__YOUR ASSIGNMENT__: Your reply should be an exact copy of the lines from the one that holds "(** What a call" to the end of the data below.

** Opening EXTRACTED INFORMATION block **

(* ===== verification/ByteRingFacts.v ===== *)
(** * Why [spsc_byte_ring] works

    The bytes published so far are a stream, counted without end; an index is a
    position of it.  The invariant ties the two histories of stores, what each side has
    seen of the other's, and the storage to the stream; every step of a side keeps it
    and does to the bytes in between what the event says. *)

From Stdlib Require Import ZArith Lia.
From Stdlib Require Init.Byte.
From stdpp Require Import base numbers list option tactics.
From S2P Require Import Prelude Spsc Positions Span ByteRing.
Import ByteRing.
Local Open Scope Z_scope.

(** ** The bytes in between *)

(** What a call may do to the bytes that are in the ring, [C] at most.  The size
    queries and a refusal may rest on a view that is out of date; they err on the side
    of caution. *)
Inductive moves (C : nat) : list byte -> event -> list byte -> Prop :=
  | moves_writable n q : 0 <= n <= Z.of_nat C - Z.of_nat (length q) -> moves C q (Writable n) q
  | moves_refused bs q : moves C q (Refused bs) q
  | moves_wrote bs q : (length q + length bs <= C)%nat -> moves C q (Wrote bs) (q ++ bs)
  | moves_committed bs pub q :
      (length q + length pub <= C)%nat -> take (length pub) bs = take (length bs) pub ->
      moves C q (Committed bs pub) (q ++ pub)
  | moves_readable n q : 0 <= n <= Z.of_nat (length q) -> moves C q (Readable n) q
  | moves_got n bs q : (length bs <= n)%nat -> moves C (bs ++ q) (Got n bs) q
  | moves_looked bs count q : bs `prefix_of` q -> (count <= length q)%nat -> moves C q (Looked bs count) (drop count q)
  | moves_cleared q : moves C q Cleared [].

** Closing EXTRACTED INFORMATION block **

__RESPONSE__:
(** What a call may do to the bytes that are in the ring, [C] at most.  The size
    queries and a refusal may rest on a view that is out of date; they err on the side
    of caution. *)
Inductive moves (C : nat) : list byte -> event -> list byte -> Prop :=
  | moves_writable n q : 0 <= n <= Z.of_nat C - Z.of_nat (length q) -> moves C q (Writable n) q
  | moves_refused bs q : moves C q (Refused bs) q
  | moves_wrote bs q : (length q + length bs <= C)%nat -> moves C q (Wrote bs) (q ++ bs)
  | moves_committed bs pub q :
      (length q + length pub <= C)%nat -> take (length pub) bs = take (length bs) pub ->
      moves C q (Committed bs pub) (q ++ pub)
  | moves_readable n q : 0 <= n <= Z.of_nat (length q) -> moves C q (Readable n) q
  | moves_got n bs q : (length bs <= n)%nat -> moves C (bs ++ q) (Got n bs) q
  | moves_looked bs count q : bs `prefix_of` q -> (count <= length q)%nat -> moves C q (Looked bs count) (drop count q)
  | moves_cleared q : moves C q Cleared [].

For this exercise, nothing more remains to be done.